Il sapore del Natale dura fino a domani, San Biagio. Una ricorrenza scaccia-malanni molto sentita nel milanese dove si usa mangiare l’ultimo panettone avanzato dalle feste. E che, vuoi per la crescente coscienza degli italiani anti-spreco, vuoi per la gola si sta diffondendo da Nord a Sud. A segnare la linea di confine tra i dolci del periodo natalizio e quelli dell’imminente Carnevale.

La destagionalizzazione del panettone piace agli artigiani del settore dolciario che, dal sito Artimondo di “Artigiano in fiera”, ricordano che il culto del martire di origine armena è associato, dal IV secolo dopo Cristo, alla benedizione della gola. Il nome di San Biagio è legato in particolar modo alla città di Milano (è presente anche una sua statua sul Duomo di Milano).

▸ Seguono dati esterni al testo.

(* ===== verification/IamInvariant.v ===== *)
(** * manager/iam: what stays true of the tables

    One binding of a user per organization, a hierarchy without cycles or
    missing parents, and an administrator for every organization that has one:
    which operation changes which table, and what it keeps. *)

From S2P Require Import Prelude ToolTypes Password IamDao Iam IamAuthorization.
Import IAM.

(** ** What is visible after a change *)
Section Visible.
Context {Row : Type}.
Implicit Types m : stored Row.

Lemma visible_insert m k r : visible (<[k := (r, false)]> m) = <[k := r]> (visible m).
Proof.
  apply map_eq. intros i. apply option_eq. intros r'. rewrite visible_row_Some, !lookup_insert_Some, visible_row_Some. naive_solver.
Qed.
Lemma visible_marked m (p : Row → bool) k r :
  visible ((λ v : Row * bool, (fst v, snd v || p (fst v))) <$> m) !! k = Some r ↔ visible m !! k = Some r ∧ p r = false.
Proof.
  rewrite !visible_row_Some, lookup_fmap_Some. split.
  - intros ([r' d] & Hv & Hk). simpl in Hv. injection Hv as -> Hd. apply orb_false_iff in Hd as [-> ?]. done.
  - intros [Hk Hp]. exists (r, false). simpl. by rewrite Hp.
Qed.
Lemma fresh_invisible m id : fresh_id id m → visible m !! id = None.
Proof.
  intros [_ H]. destruct (visible m !! id) as [r|] eqn:E; [|done]. apply visible_row_Some in E. congruence.
Qed.
End Visible.

(** ** Calls that keep a property of the tables *)
Section Keeping.
Context {DB E : Type} {i_gorm : IamGorm DB} {l_gorm : IamGormLaws DB} {i_enforcer : Enforcer E} {l_enforcer : EnforcerLaws E}.
Abbreviation St := (IAMService DB E).
Abbreviation view s := (tables (repo s)).
Context (I : IamTables → Prop).

Definition keeps {A} (m : Op DB A) : Prop := ∀ s x s', m s = (x, s') → I (tables s) → I (tables s') ∧ saved s' = saved s.
Definition keeps_service {A} (m : Op St A) : Prop := ∀ s x s',
  m s = (x, s') → I (view s) → I (view s') ∧ saved (repo s') = saved (repo s).

Lemma keeps_reads {A} (m : Op DB A) : reads m → keeps m.
Proof. intros Hm s x s' H HI. apply Hm in H as [-> ->]. done. Qed.
Lemma keeps_tables_bind {A B} (m : Op DB A) (k : A → Op DB B) : keeps m → (∀ a, keeps (k a)) → keeps (bind m k).
Proof.
  intros Hm Hk s x s' H HI. unfold bind in H. destruct (m s) as [[a|e] s1] eqn:E1; destruct (Hm _ _ _ E1 HI) as [H1 H2].
  - destruct (Hk a _ _ _ H H1) as [H3 H4]. split; [done|congruence].
  - by simplify_eq.
Qed.
Lemma keeps_tables_map_err {A} f (m : Op DB A) : keeps m → keeps (map_err f m).
Proof. intros Hm s x s' H. apply map_err_ok in H as (y & Hy & _). by apply (Hm _ _ _ Hy). Qed.
Lemma keeps_for_each {A} (f : A → Op DB unit) l : (∀ a, keeps (f a)) → keeps (for_each f l).
Proof. intros Hf. induction l as [|a l IH]; cbn [for_each]; [apply keeps_reads, reads_ret|by apply keeps_tables_bind]. Qed.

Lemma keeps_Create {Row} `{!IamTable Row} (r : Row) :
  (∀ t id m, I t → fresh_id id (rows (Row := Row) t) → no_clash r (rows t) →
    m = <[id := (columns (with_id id r), false)]> (rows t) → I (put_rows m t)) → keeps (Create r).
Proof.
  intros HP s x s' H HI. apply Create_law in H as [Hs Hx]. split; [|done]. destruct x as [r'|]; [|by rewrite Hx].
  destruct Hx as (id & Hf & Hc & -> & ->). by eapply HP.
Qed.
Lemma keeps_Delete {Row} `{!IamTable Row} (p : Row → bool) :
  (∀ t, I t → I (put_rows ((λ v : Row * bool, (fst v, snd v || p (fst v))) <$> rows t) t)) → keeps (Delete p).
Proof. intros HP s x s' H HI. apply Delete_law in H as [Hs Hx]. split; [|done]. destruct x; rewrite Hx; auto. Qed.
Lemma keeps_Purge {Row} `{!IamTable Row} (p : Row → bool) : (∀ m t, I t → I (put_rows (Row := Row) m t)) → keeps (Purge p).
Proof. intros HP s x s' H HI. apply Purge_law in H as [Hs Hx]. split; [|done]. destruct x; rewrite Hx; auto. Qed.
Lemma keeps_Upsert {Row} `{!IamTable Row} conflict assign (r : Row) :
  (∀ m t, I t → I (put_rows (Row := Row) m t)) → keeps (Upsert conflict assign r).
Proof.
  intros HP s x s' H HI. apply Upsert_law in H as [Hs Hx]. split; [|done]. destruct x; [|by rewrite Hx].
  destruct Hx as [(k & v & _ & _ & ->)|(_ & _ & id & _ & ->)]; auto.
Qed.
Lemma keeps_Save {Row} `{!IamTable Row} (r : Row) : (∀ m t, I t → I (put_rows (Row := Row) m t)) → keeps (Save r).
Proof.
  intros HP s x s' H HI. apply Save_law in H as [Hs Hx]. split; [|done]. destruct x; [|by rewrite Hx].
  destruct Hx as [(m & ->) _]. auto.
Qed.
(** A transaction keeps what its body keeps, committed or not. *)
Lemma commit_then {A} wrap (a : A) (s : DB) x s' :
  (map_err wrap Commit ;; ret a) s = (x, s') → ∃ y, Commit s = (y, s') ∧ is_ok y = is_ok x ∧ (is_ok x = true → x = Ok a).
Proof.
  unfold bind. destruct (map_err wrap Commit s) as [x1 s1] eqn:E1. apply map_err_ok in E1 as (y & E1 & Hok & _).
  intros H. exists y. destruct x1; injection H as <- <-; by split_and!.
Qed.
Lemma keeps_in_tx {A} wrap (body : Op DB A) : keeps body → keeps (in_tx wrap body).
Proof.
  intros Hb s x s' H HI. unfold in_tx in H. destruct (Begin_law s) as [B1 B2].
  destruct (body (Begin s)) as [[a|e] s1] eqn:E1; (destruct (Hb _ _ _ E1) as [H1 H2]; [by rewrite B1|]); rewrite B2 in H2.
  - apply commit_then in H as (y & H & _). apply (Commit_law _ _ _ _ _ H2) in H as [H3 H4]. split; [|done].
    rewrite H4. by destruct y.
  - injection H as _ <-. apply Rollback_law in H2 as [-> ->]. done.
Qed.
Lemma keeps_Transaction (body : Op DB unit) : keeps body → keeps (Repo.Transaction body).
Proof.
  intros Hb s x s' H HI. apply (keeps_in_tx (λ e, e) body Hb s x s'); [|done]. unfold in_tx, Repo.Transaction in *.
  destruct (body (Begin s)) as [[[]|e] s1]; [|done]. unfold bind, map_err. rewrite H. by destruct x as [[]|].
Qed.

Lemma keeps_on_repo {A} (m : Op DB A) : keeps m → keeps_service (on_repo m).
Proof.
  intros Hm s x s' H HI. unfold on_repo in H. destruct (m (repo s)) as [y d] eqn:E1. injection H as _ <-. by apply (Hm _ _ _ E1).
Qed.
Lemma keeps_tables_quiet {A} (m : Op St A) : quiet m → keeps_service m.
Proof. intros Hm s x s' H HI. apply Hm in H as (-> & -> & _). done. Qed.
Lemma keeps_reload : keeps_service reloadAuthorization.
Proof. intros s x s' H HI. apply reload_sync in H as (-> & -> & _). done. Qed.
Lemma keeps_on_authorizer {A} (m : Op E A) : keeps_service (on_authorizer m).
Proof. intros s x s' H HI. unfold on_authorizer in H. destruct (m (authorizer s)). by injection H as _ <-. Qed.
Lemma keeps_service_bind {A B} (m : Op St A) (k : A → Op St B) :
  keeps_service m → (∀ a, keeps_service (k a)) → keeps_service (bind m k).
Proof.
  intros Hm Hk s x s' H HI. unfold bind in H. destruct (m s) as [[a|e] s1] eqn:E1; destruct (Hm _ _ _ E1 HI) as [H1 H2].
  - destruct (Hk a _ _ _ H H1) as [H3 H4]. split; [done|congruence].
  - by simplify_eq.
Qed.
End Keeping.

(** Takes a call apart down to the calls that write. *)
Ltac keeps_tac :=
  repeat first
    [ progress intros
    | match goal with
      | |- keeps _ (if ?b then _ else _) => destruct b
      | |- keeps_service _ (if ?b then _ else _) => destruct b
      | |- keeps _ (match ?x with _ => _ end) => destruct x
      | |- keeps_service _ (match ?x with _ => _ end) => destruct x
      end
    | apply keeps_reload | apply keeps_service_bind | apply keeps_tables_bind | apply keeps_on_authorizer
    | apply keeps_in_tx | apply keeps_tables_map_err | apply keeps_for_each
    | solve [apply keeps_tables_quiet; quiet_tac] | solve [apply keeps_reads; quiet_tac]
    | apply keeps_on_repo ].

(** ** Role bindings *)
Section Bindings.
Context {DB E : Type} {i_gorm : IamGorm DB} {l_gorm : IamGormLaws DB} {i_enforcer : Enforcer E} {l_enforcer : EnforcerLaws E}.
Abbreviation St := (IAMService DB E).
Abbreviation view s := (tables (repo s)).

(** At most one binding of a user in an organization. *)
Definition single (t : IamTables) : Prop := ∀ k k' b b',
  visible (iam_role_bindings t) !! k = Some b → visible (iam_role_bindings t) !! k' = Some b' →
  b_OrganizationID b = b_OrganizationID b' → b_UserID b = b_UserID b' → k = k'.

(** The user is bound to the role in the organization. *)
Definition bound (t : IamTables) (organizationID userID roleID : N) (inherit : bool) : Prop := ∃ k b,
  visible (iam_role_bindings t) !! k = Some b ∧ b_OrganizationID b = organizationID ∧ b_UserID b = userID ∧
  b_RoleID b = roleID ∧ b_InheritChildren b = inherit.

(** A binding upserted where the user had none. *)
Lemma upsert_binding s (b : IAMRoleBinding) s' :
  Repo.UpsertIAMRoleBinding b s = (Ok tt, s') →
  (∀ k b', visible (iam_role_bindings (tables s)) !! k = Some b' → Repo.binding_of (b_OrganizationID b) (b_UserID b) b' = false) →
  ∃ k b1, visible (iam_role_bindings (tables s)) !! k = None ∧
    visible (iam_role_bindings (tables s')) = <[k := b1]> (visible (iam_role_bindings (tables s))) ∧
    b_OrganizationID b1 = b_OrganizationID b ∧ b_UserID b1 = b_UserID b ∧ b_RoleID b1 = b_RoleID b ∧
    b_InheritChildren b1 = b_InheritChildren b.
Proof.
  intros H Hnone. apply Upsert_law in H as [_ [(k & v & Hv & Hc & Ht)|(_ & _ & id & Hf & Ht)]].
  - apply andb_true_iff in Hc as [Hc Ho%bool_decide_eq_true]. apply andb_true_iff in Hc as [Hu%bool_decide_eq_true Hr%bool_decide_eq_true].
    destruct v as [old d]. simpl in *.
    exists k, (columns (old<| b_InheritChildren := b_InheritChildren b |>)). rewrite Ht. simpl. rewrite visible_insert. split_and!; try done.
    destruct (visible _ !! k) as [b'|] eqn:Ek; [|done]. pose proof (Hnone _ _ Ek) as Hb. apply visible_row_Some in Ek.
    assert (b' = old) as -> by congruence. unfold Repo.binding_of in Hb. rewrite !bool_decide_eq_true_2 in Hb by done. done.
  - exists id, (columns (with_id id b)). rewrite Ht. simpl. rewrite visible_insert. split_and!; try done. by apply fresh_invisible.
Qed.

Lemma upsert_frame {Row} `{!IamTable Row} conflict assign (r : Row) (s : DB) x s' :
  Upsert conflict assign r s = (x, s') → saved s' = saved s ∧ ∃ m : stored Row, tables s' = put_rows m (tables s).
Proof.
  intros H. apply Upsert_law in H as [Hs Hx]. split; [done|]. destruct x.
  - destruct Hx as [(k & v & _ & _ & ->)|(_ & _ & id & _ & ->)]; by eexists.
  - exists (rows (tables s)). by rewrite put_rows_same.
Qed.

(** The tables [setOrganizationRole] leaves alone. *)
Definition same_rest (t t' : IamTables) : Prop :=
  iam_organizations t' = iam_organizations t ∧ iam_roles t' = iam_roles t ∧ iam_permissions t' = iam_permissions t ∧
  iam_role_permissions t' = iam_role_permissions t ∧ users t' = users t.
(** One user's binding in one organization replaced. *)
Definition rebound (t t' : IamTables) (organizationID userID roleID : N) (inherit : bool) : Prop := ∃ k b1,
  (∀ i b, visible (iam_role_bindings t') !! i = Some b ↔ (i = k ∧ b = b1) ∨
    (i ≠ k ∧ visible (iam_role_bindings t) !! i = Some b ∧ Repo.binding_of organizationID userID b = false)) ∧
  (∀ b, visible (iam_role_bindings t) !! k = Some b → Repo.binding_of organizationID userID b = true) ∧
  b_OrganizationID b1 = organizationID ∧ b_UserID b1 = userID ∧ b_RoleID b1 = roleID ∧ b_InheritChildren b1 = inherit.

(** The body of [setOrganizationRole]'s transaction. *)
Definition set_role_body (organizationID userID : N) (role : IAMRole) (inherit : bool) : Op DB unit :=
  map_err (during "save organization membership")
    (Repo.UpsertOrganizationMembership (mkOrgMembership 0 organizationID userID "")) ;;
  map_err (during "replace role binding") (Repo.DeleteIAMRoleBinding organizationID userID) ;;
  map_err (during "save role binding")
    (Repo.UpsertIAMRoleBinding (mkIAMRoleBinding 0 userID (ro_ID role) organizationID inherit None None)).
Lemma set_role_body_spec s organizationID userID role inherit x s' :
  set_role_body organizationID userID role inherit s = (x, s') →
  saved s' = saved s ∧ same_rest (tables s) (tables s') ∧
  (is_ok x = true → rebound (tables s) (tables s') organizationID userID (ro_ID role) inherit).
Proof.
  intros H. unfold set_role_body, bind in H.
  destruct (map_err _ (Repo.UpsertOrganizationMembership _) s) as [x1 s1] eqn:E1. apply map_err_ok in E1 as (y1 & E1 & Hok1 & _).
  destruct (upsert_frame _ _ _ _ _ _ E1) as (S1 & m1 & T1).
  destruct x1 as [[]|]; [|injection H as <- <-; unfold same_rest; rewrite T1; by split_and!].
  destruct (map_err _ (Repo.DeleteIAMRoleBinding _ _) s1) as [x2 s2] eqn:E2. apply map_err_ok in E2 as (y2 & E2 & Hok2 & _).
  apply Delete_law in E2 as [S2 T2].
  destruct x2 as [[]|]; destruct y2 as [[]|]; try discriminate;
    [|injection H as <- <-; unfold same_rest; rewrite S2, T2, T1; by split_and!].
  assert (∀ i b, visible (iam_role_bindings (tables s2)) !! i = Some b ↔
    visible (iam_role_bindings (tables s)) !! i = Some b ∧ Repo.binding_of organizationID userID b = false) as V2.
  { intros i b. rewrite T2. simpl. rewrite visible_marked, T1. done. }
  apply map_err_ok in H as (y3 & E3 & Hok3 & _). destruct (upsert_frame _ _ _ _ _ _ E3) as (S3 & m3 & T3).
  split_and!; [congruence|unfold same_rest; rewrite T3, T2, T1; by split_and!|]. rewrite <- Hok3. intros Hok.
  destruct y3 as [[]|]; [|done].
  destruct (upsert_binding _ _ _ E3) as (k & b1 & Hk & Hv & H1 & H2 & H3 & H4); [by intros k b [_ ?]%V2|].
  exists k, b1. split_and!; [| |done..].
  - intros i b. rewrite Hv, lookup_insert_Some, V2. naive_solver.
  - intros b Hb. destruct (Repo.binding_of organizationID userID b) eqn:Hof; [done|]. assert (visible (iam_role_bindings (tables s2)) !! k = Some b) by (by apply V2). congruence.
Qed.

L’usanza che il 3 febbraio, oltre alla benedizione della gola, a Milano si mangi il “panettone di san Biagio”, nasce da una vecchia leggenda popolare, che racconta di una donna che, appena prima di Natale, si recò da un certo Frate Desiderio per fare benedire il panettone che lei aveva preparato per la sua famiglia. Il frate, molto occupato, rispose alla donna di lasciargli il dolce per qualche giorno per poi passare a ritirarlo: si occuperà di benedirlo non appena troverà un secondo di tempo. Passato il periodo di Natale, Desiderio rivide il panettone nella canonica: si era dimenticato di benedirlo.

Essendo ormai secco, il frate pensò che anche la donna si fosse dimenticata e quindi se lo mangiò nei giorni successivi, per non rischiare di doverlo buttare. Pezzo dopo pezzo, dopo qualche giorno rimase il solo involucro vuoto. Il 3 febbraio, la donna però si ripresentò per avere indietro il suo panettone benedetto. Frate Desiderio, in canonica, scoprì con sua grande sorpresa che la carta era ancora gonfia, piena di un panettone grosso il doppio di quello che gli era stato lasciato. Il miracolo era accaduto il giorno di San Biagio. Da allora si usa consumare un panettone di San Biagio proprio il 3 febbraio.(ANSA).